№6, 1997/Публикации. Воспоминания. Сообщения

Вспоминая Алеся Адамовича, и не только его…

Журнальный вариант.

Он появился в редакции журнала «Дружба народов» в 59-м году.

В отдел прозы пришел новый заведующий – Юрий Иванович Суровцев. И однажды положил мне на стол рукопись: Алесь Адамович. «Война под крышами». Имя этого белорусского писателя ни о чем мне не говорило. Выяснилось, что рукопись лежала где-то в нижнем ящике стола предыдущего заведующего, не проявившего к ней ни малейшего интереса. Суровцеву, напротив, и автор и рукопись были хорошо знакомы, он – Суровцев – специально занимался литературами – тогда – союзных и автономных республик, был прекрасно в них ориентирован, знал всех более или менее заметных писателей-«националов». И одной из первых его акций в должности заведующего было именно извлечение романа Адамовича из рукописных залежей предшественника. «Будем публиковать». Прочитав, я охотно согласилась быть ее редактором.
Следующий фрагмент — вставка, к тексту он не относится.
(* ===== verification/Mediator.v ===== *)
(** The mediator of a transfer ([transfer/mediated_transfer/mediator.py]).

    A mediator receives a locked transfer from a payer and sends one with the
    same hash lock to a payee; the two transfers are a pair.  A pair whose
    payee gives the transfer back is followed by a pair with the next payee.
    The task works on the channels of the node ([TransferTasks.Channels]). *)

From Stdlib Require Import QArith.
From S2P Require Import Prelude PyDict Bytes Crypto PyFloat MediationFee State Events.
From S2P Require Import StateChanges Channel ChannelValidation ChannelOps TransferTasks.

#[local] Open Scope Z_scope.

(** ** Data *)

(** The values of [MediationPairState.payer_state] and [.payee_state]. *)
Inductive PairStatus : Type :=
  | payee_pending
  | payee_secret_revealed
  | payee_contract_unlock
  | payee_balance_proof
  | payee_expired
  | payer_pending
  | payer_secret_revealed
  | payer_waiting_unlock
  | payer_waiting_secret_reveal
  | payer_balance_proof
  | payer_expired.

#[export] Instance PairStatus_eq_dec : EqDecision PairStatus.
Proof. solve_decision. Defined.

Definition STATE_SECRET_KNOWN : list PairStatus :=
  [payee_secret_revealed; payee_contract_unlock; payee_balance_proof;
   payer_secret_revealed; payer_waiting_unlock; payer_balance_proof].
Definition STATE_TRANSFER_PAID : list PairStatus :=
  [payee_contract_unlock; payee_balance_proof; payer_balance_proof].
Definition STATE_TRANSFER_FINAL : list PairStatus :=
  [payee_contract_unlock; payee_balance_proof; payee_expired; payer_balance_proof; payer_expired].

Definition valid_payee_states : list PairStatus :=
  [payee_pending; payee_secret_revealed; payee_contract_unlock; payee_balance_proof; payee_expired].
Definition valid_payer_states : list PairStatus :=
  [payer_pending; payer_secret_revealed; payer_waiting_unlock; payer_waiting_secret_reveal;
   payer_balance_proof; payer_expired].

(** [s in STATES] *)
Definition status_in (s : PairStatus) (l : list PairStatus) : bool := bool_decide (s ∈ l).

Record MediationPairState : Type := mkMediationPairState {
  mp_payer_transfer : LockedTransferSignedState;
  mp_payee_address : bytes;
  mp_payee_transfer : LockedTransferUnsignedState;
  mp_payer_state : PairStatus;
  mp_payee_state : PairStatus
}.

Definition set_mp_payer_state (v : PairStatus) (p : MediationPairState) : MediationPairState :=
  mkMediationPairState (mp_payer_transfer p) (mp_payee_address p) (mp_payee_transfer p) v
    (mp_payee_state p).

Definition set_mp_payee_state (v : PairStatus) (p : MediationPairState) : MediationPairState :=
  mkMediationPairState (mp_payer_transfer p) (mp_payee_address p) (mp_payee_transfer p)
    (mp_payer_state p) v.

(** [MediationPairState.payer_address] *)
Definition mp_payer_address (p : MediationPairState) : bytes :=
  lts_payer_address (mp_payer_transfer p).

(** The values of [WaitingTransferState.state]. *)
Inductive WaitingStatus : Type := waiting | waiting_expired.

#[export] Instance WaitingStatus_eq_dec : EqDecision WaitingStatus.
Proof. solve_decision. Defined.

Record WaitingTransferState : Type := mkWaitingTransferState {
  wt_transfer : LockedTransferSignedState;
  wt_state : WaitingStatus
}.

Record MediatorTransferState : Type := mkMediatorTransferState {
  mt_secrethash : bytes;
  mt_routes : list RouteState;
  mt_refunded_channels : list Z;
  mt_secret : option bytes;
  mt_transfers_pair : list MediationPairState;
  mt_waiting_transfer : option WaitingTransferState
}.

Definition set_mt_refunded_channels (v : list Z) (s : MediatorTransferState) : MediatorTransferState :=
  mkMediatorTransferState (mt_secrethash s) (mt_routes s) v (mt_secret s) (mt_transfers_pair s)
    (mt_waiting_transfer s).
Definition set_mt_secret (v : option bytes) (s : MediatorTransferState) : MediatorTransferState :=
  mkMediatorTransferState (mt_secrethash s) (mt_routes s) (mt_refunded_channels s) v
    (mt_transfers_pair s) (mt_waiting_transfer s).
Definition set_mt_transfers_pair (v : list MediationPairState) (s : MediatorTransferState) :
    MediatorTransferState :=
  mkMediatorTransferState (mt_secrethash s) (mt_routes s) (mt_refunded_channels s) (mt_secret s) v
    (mt_waiting_transfer s).
Definition set_mt_waiting_transfer (v : option WaitingTransferState) (s : MediatorTransferState) :
    MediatorTransferState :=
  mkMediatorTransferState (mt_secrethash s) (mt_routes s) (mt_refunded_channels s) (mt_secret s)
    (mt_transfers_pair s) v.

(** The channels of the two transfers of a pair. *)
Definition mp_payer_channel_id (p : MediationPairState) : Z :=
  channel_identifier (sbp_canonical_identifier (lts_balance_proof (mp_payer_transfer p))).
Definition mp_payee_channel_id (p : MediationPairState) : Z :=
  channel_identifier (ubp_canonical_identifier (ltu_balance_proof (mp_payee_transfer p))).
Definition wt_channel_id (w : WaitingTransferState) : Z :=
  channel_identifier (sbp_canonical_identifier (lts_balance_proof (wt_transfer w))).

(** ** Loops *)

(** A loop over a list of objects, each of which it may change. *)
Fixpoint py_traverse {S A} (f : S -> A -> Py (S * A)) (s : S) (l : list A) : Py (S * list A) :=
  match l with
  | [] => Ok (s, [])
  | x :: l' =>
      '(s1, x') ← f s x;
      '(s2, l'') ← py_traverse f s1 l';
      Ok (s2, x' :: l'')
  end.

(** The same loop over [reversed(l)]. *)
Definition py_traverse_reversed {S A} (f : S -> A -> Py (S * A)) (s : S) (l : list A) :
    Py (S * list A) :=
  '(s', l') ← py_traverse f s (rev l);
  Ok (s', rev l').

(** [l[i]] of a Python list: a negative index counts from the end. *)
Definition py_index {A} (l : list A) (i : Z) : Py A :=
  let j := if i <? 0 then Z.of_nat (length l) + i else i in
  if j <? 0 then Raise IndexError
  else match l !! Z.to_nat j with Some a => Ok a | None => Raise IndexError end.

(** [int(round(x))] of a fraction: the nearest integer, ties to even. *)
Definition q_round (x : Q) : Z :=
  let d := Zpos (Qden x) in
  let q := Qnum x / d in
  match Z.compare (2 * (Qnum x mod d)) d with
  | Lt => q
  | Gt => q + 1
  | Eq => if Z.even q then q else q + 1
  end.

(** ** The amount to forward *)

(** The loop of [find_intersection]: the first point that is not on the side
    of the line on which the first point is; [None] when there is none. *)
Fixpoint seek_intersection (compare : Q -> Q -> bool) (line : Z -> Py Q) (n : nat)
    (ys : list Q) (i : nat) : Py (option nat) :=
  match ys with
  | [] => Raise IndexError
  | y :: ys' =>
      l ← line (Z.of_nat i);
      if compare y l
      then if Nat.eqb (S i) n then Ok None else seek_intersection compare line n ys' (S i)
      else Ok (Some i)
  end.

Definition q_lt (a b : Q) : bool := negb (Qle_bool b a).

(** [find_intersection] *)
Definition find_intersection (fee_func : Interpolate) (line : Z -> Py Q) : Py (option Q) :=
  y ← py_index (y_list fee_func) 0;
  l0 ← line 0;
  let compare := if q_lt y l0 then q_lt else (fun a b => q_lt b a) in
  found ← seek_intersection compare line (length (x_list fee_func)) (y_list fee_func) 0;
  match found with
  | None => Ok None
  | Some i =>
      let i := Z.of_nat i in
      x1 ← py_index (x_list fee_func) (i - 1);
      x2 ← py_index (x_list fee_func) i;
      yf1 ← py_index (y_list fee_func) (i - 1);
      yf2 ← py_index (y_list fee_func) i;
      yl1 ← line (i - 1);
      yl2 ← line i;
      let d := ((yf2 - yf1) - (yl2 - yl1))%Q in
      if Qeq_bool d 0 then Raise ZeroDivisionError
      else Ok (Some ((yl1 - yf1) * (x2 - x1) / d + x1)%Q)
  end.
Вообще, редактировать приходилось все, что предлагалось печатать, но иногда удавалось и уклоняться. Журнал «ДН» был создан для того, чтобы представлять национальные литературы всесоюзному читателю. Естественно, в разных республиках – разный уровень литературы, да и авторы разные, для успешной работы «автор-редактор» необходимо хотя бы минимальное совпадение, я бы сказала, душ, иначе работа могла получиться либо малоплодотворной, либо даже и конфликтной – из-за взаимного неприятия, взаимного непонимания,

«Война под крышами» в этом плане не вызывала у меня никаких сомнений. Редактировать – по моему разумению – следует, исходя не из редакторских литературных вкусов и пристрастий, а по законам, предложенным автором. Я без колебаний взялась за эту работу, хотя и видела известные несовершенства первого прозаического опыта молодого, тридцати с небольшим лет, автора.
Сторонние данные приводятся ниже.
(* ===== verification/MediatorProofs.v ===== *)
(** Safety of the mediator: it forwards no more than it receives, it unlocks the
    payee's lock only while the payer's lock can be claimed, and it registers the
    secret on-chain when the payer's lock is in danger. *)

From stdpp Require Import relations.
From S2P Require Import Prelude PyDict Bytes Crypto PyFloat MediationFee MediationFeeProofs.
From S2P Require Import State Events StateChanges Channel ChannelValidation ChannelOps.
From S2P Require Import ChannelTransition ChannelLocks ChannelInvariant ChannelSend.
From S2P Require Import ChannelReceive.
From S2P Require Import ChannelMachine ChannelSystem TransferTasks TaskSteps.
From S2P Require Import Mediator MediatorFees MediatorSteps.
From S2P Require Import Target TargetProofs.

#[local] Open Scope Z_scope.

Section mediator.
Context `{CryptoLaws}.
Implicit Types (chans : Channels) (st : MediatorTransferState) (p : MediationPairState).

(** ** Forwarding *)

(** C24: a mediator forwards no more than it receives.  With capped fees, the
    transfer to the payee has at most the amount of the payer's transfer, the
    same hash lock and the same expiration; it is sent only when the payee's
    channel leaves more than its reveal timeout, and at most its settle
    timeout, until the expiration. *)
Theorem forwarded_transfer_is_covered t payer_channel payee_channel prng nr p payee_channel' evs
    prng'
    (Hpayer : solvent_inv payer_channel) (Hpayee : solvent_inv payee_channel)
    (Hfees : schedule_wf (fee_schedule payer_channel) /\ schedule_wf (fee_schedule payee_channel))
    (Hcap : cap_fees (fee_schedule payer_channel) = true
            /\ cap_fees (fee_schedule payee_channel) = true)
    (Hrun : forward_transfer_pair t payer_channel payee_channel prng nr
            = Ok (Some (p, payee_channel', evs), prng')) :
  let sent := ltu_lock (mp_payee_transfer p) in
  let received := lts_lock t in
  mp_payer_transfer p = t
  /\ 0 < lock_amount sent <= lock_amount received
  /\ lock_expiration sent = lock_expiration received
  /\ lock_secrethash sent = lock_secrethash received
  /\ reveal_timeout payee_channel < lock_expiration sent - nr <= settle_timeout payee_channel
  /\ exists ev, evs = [ESendLockedTransfer ev] /\ slt_transfer ev = mp_payee_transfer p.
Proof.
  destruct (forward_transfer_pair_Some _ _ _ _ _ _ _ _ _ Hrun)
    as (amount & mid & rmd & ev & Ha & Hne & Hu & Hsend & -> & ->). cbn.
  destruct (send_lockedtransfer_transfer _ _ _ _ _ _ _ _ _ _ _ _ _ _ Hsend) as (Hl & _).
  rewrite Hl. cbn. split; [done|].
  destruct (amount_without_fees_bounds true (lock_amount (lts_lock t)) payer_channel payee_channel)
    as [E|[E|(a & E & Hb)]]; [done..|apply Hfees|apply Hfees|apply Hcap|apply Hcap| | |];
    rewrite Ha in E; simplify_eq.
  split; [lia|]. split; [done|]. split; [done|]. split; [|by eauto].
  unfold is_channel_usable_for_mediation, is_channel_usable_for_new_transfer in Hu.
  apply bool_decide_eq_true in Hu. repeat case_if; try discriminate Hu. bool_hyps. lia.
Qed.

(** ** Who is paid *)

(** An event that pays the payee. *)
Definition pays (e : Event) : bool := match e with ESendUnlock _ => true | _ => false end.

Definition pays_nothing (evs : list Event) : Prop := Forall (fun e => pays e = false) evs.

Lemma pays_nothing_app l1 l2 : pays_nothing (l1 ++ l2) <-> pays_nothing l1 /\ pays_nothing l2.
Proof. apply Forall_app. Qed.

Lemma mediate_routes_pays addrs payer_channel t nr rs chans prng r chans' prng' :
  mediate_routes addrs payer_channel t nr rs chans prng = Ok (Some r, chans', prng') ->
  pays_nothing r.2.
Proof.
  revert prng. induction rs as [|route rs IH]; intros prng Hok; cbn in Hok; [done|].
  destruct (next_hop_of route _) as [hop|]; [|by eapply IH].
  destruct (channel_by_address _ _ _ hop) as [[ref c]|]; [|by eapply IH].
  apply bind_Ok in Hok as ([attempt prng1] & Hrun & Hok).
  destruct attempt as [[[p c'] evs]|]; [|by eapply IH]. injection Hok as <- _ _.
  apply forward_transfer_pair_Some in Hrun as (? & ? & ? & ev & _ & _ & _ & _ & -> & _).
  by repeat constructor.
Qed.

Lemma mediate_transfer_pays st payer_channel addrs chans prng t nr st' evs chans' prng' :
  mediate_transfer st payer_channel addrs chans prng t nr = Ok (st', evs, chans', prng') ->
  pays_nothing evs.
Proof.
  unfold mediate_transfer. intros Hok. apply bind_Ok in Hok as (? & _ & Hok).
  apply bind_Ok in Hok as ([[mediated chans1] prng1] & Hrun & Hok).
  destruct mediated as [[p evs1]|]; injection Hok as <- <- <- <-; [|constructor].
  by apply mediate_routes_pays in Hrun.
Qed.

Lemma expire_payer_pays net chans nr p : pays_nothing (expire_payer net chans nr p).2.
Proof.
  unfold expire_payer. repeat case_match; cbn; by repeat constructor.
Qed.

Lemma events_for_expired_pairs_pays net chans pairs w nr r :
  events_for_expired_pairs net chans pairs w nr = r -> pays_nothing r.2.
Proof.
  unfold events_for_expired_pairs, expire_waiting. intros <-.
  assert (pays_nothing (List.concat (map snd (map (expire_payer net chans nr) pairs)))) as Hp.
  { induction pairs as [|p pairs IH]; cbn; [constructor|].
    apply pays_nothing_app. split; [apply expire_payer_pays|exact IH]. }
  destruct w as [w|]; [case_if|]; cbn; apply pays_nothing_app; split; try done;
    by repeat constructor.
Qed.

Lemma secretreveal_pays c secret expiration hsh :
  pays_nothing (secret_registry_events_for_onchain_secretreveal c secret expiration hsh).
Proof.
  unfold secret_registry_events_for_onchain_secretreveal. case_if; [|constructor].
  by repeat constructor.
Qed.

Lemma dangerzone_pays net chans sh pairs nr hsh r :
  events_for_onchain_secretreveal_if_dangerzone net chans sh pairs nr hsh = Ok r -> pays_nothing r.2.
Proof.
  unfold events_for_onchain_secretreveal_if_dangerzone. intros Hok.
  apply bind_Ok in Hok as ([[sent evs] pairs'] & Hrun & Hok). injection Hok as <-.
  apply (py_traverse_inv (fun s => pays_nothing s.2) (fun _ _ => True)) in Hrun as [Hs _];
    [done| |constructor].
  intros [sent1 evs1] p [sent2 evs2] p' _ Hp Hstep. split; [|done]. cbn in *.
  unfold reveal_in_dangerzone in Hstep. case_if; [|by simplify_eq].
  destruct (get_payer_channel net chans p) as [c|]; [|by simplify_eq].
  apply bind_Ok in Hstep as (safe & _ & Hstep). case_if; [|by simplify_eq].
  destruct sent1; [by simplify_eq|]. py_inv. simplify_eq. apply pays_nothing_app.
  split; [done|apply secretreveal_pays].
Qed.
В те молодые свои годы Адамович был уже доктором филологических наук, читал лекции в Белорусском университете, работал в Белорусской академии наук, но вот за прозу взялся впервые.

«Доктор» появился у нас в редакции по вызову для совместной с редактором работы.

Еще моложе на вид, чем по паспорту. Такой цветущий, белозубо-улыбчивый, розовощекий, красивый. С симпатичным белорусским говорком. И сразу всех к себе расположил.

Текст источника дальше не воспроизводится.